Currently, Rhino 5.0 is in beta testing, but if you have your own copy of Rhino 4.0, you can download a (relatively) stable beta release for your own work. Be aware that Rhino 5.0 files cannot be read by Rhino 4.0 (the version on the computers in our labs), so if you plan to work on a file on multiple machines, don’t forget to save your file as a type readable by Rhino 4.0.

There are a number of changes and additional commands in Rhino 5.0 that you may find helpful, especially with regard to 3d printing.

ShellPolysrf

This command will create a shell structure from a polysurface with a specified thickness.

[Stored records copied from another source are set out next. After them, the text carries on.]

(** ** The locked configuration and the activation *)

Definition buildScoringConfigDocument : json :=
  JObj [
    ("ruleContractVersion", JStr RULE_CONTRACT_VERSION); ("outputSchemaVersion", JStr OUTPUT_SCHEMA_VERSION);
    ("taxonomyVersion", JStr TAXONOMY_VERSION); ("scoringConfigVersion", JStr SCORING_CONFIG_VERSION);
    ("outputSchema", buildContentAuditSchema);
    ("taxonomy", JObj [
      ("detailedOutcomes", JArr (map (fun d =>
        JObj [("label", JStr (label d)); ("description", JStr (description d))]) DETAILED_OUTCOME_DEFINITIONS));
      ("outcomeGroups", texts (map group_text OUTCOME_GROUPS));
      ("detailedOutcomeGroup", JObj (map (fun d => (label d, JStr (group_text (group d)))) DETAILED_OUTCOME_DEFINITIONS));
      ("noContactOutcomes", texts NO_CONTACT_OUTCOMES); ("intents", texts (map fst CALL_INTENTS));
      ("qualifications", texts (map fst QUALIFICATIONS)); ("nextActions", texts (map fst NEXT_ACTION_CODES));
      ("issueFlags", texts (map fst ISSUE_FLAGS))]);
    ("rubric", JObj [
      ("totalWeight", jint CALL_AUDIT_TOTAL_WEIGHT); ("notApplicableMarker", JStr METRIC_SCORE_NOT_APPLICABLE);
      ("scoreMinimum", jint 1); ("scoreMaximum", jint 5);
      ("metrics", JArr (map (fun m =>
        JObj [("code", JStr (metric_text (metric_code m))); ("weight", jint (weight m));
              ("naAllowedWhenCustomerSpoke", JBool (naAllowedWhenCustomerSpoke m));
              ("naReason", jstr_opt (naReason m))]) CALL_AUDIT_RUBRIC))]);
    ("derivation", JObj [
      ("groupedOutcome", JStr "application_derived_from_detailed_outcome");
      ("overallScore", JStr "application_calculated_weighted_percentage");
      ("overallScoreDecimals", jint 3); ("rounding", JStr "half_up"); ("naWeightRedistribution", JBool true)]);
    ("feedback", JObj [("maxLength", jint MAX_FEEDBACK_LENGTH); ("sanitized", JBool true)]);
    ("evidence", JStr "transcript_only")].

Provided that it doesn’t return an error, it will give you a watertight model, ready to export for 3d printing.

OffsetSrf

While not a new command per se, OffsetSrf behaves differently in Rhino 5 than it does in Rhino 4. In Rhino 4, when OffsetSrf is applied to a polysurface, all faces are offset normal to the surface at any given point. With most geometry, this results in an interior corner between faces. In Rhino 5, when OffsetSrf is applied to a polysurface, Rhino will attempt to create a continuous surface all the way around by creating rounded exterior edges.

CheckMesh

The same plug-in tools that exist for Rhino 4 now exist as standard tools in Rhino 5 - tools for diagnosing mesh issues and repairing them. It will also bring up the ShowEdges dialog box that we have seen (see p. 5) in Rhino 4. The tool operates like most wizard tools: it will detect most issues automatically and attempt to fix them.

There are a number of other reasons to experiment with Rhino 5, but these are those most relevant to 3d printing.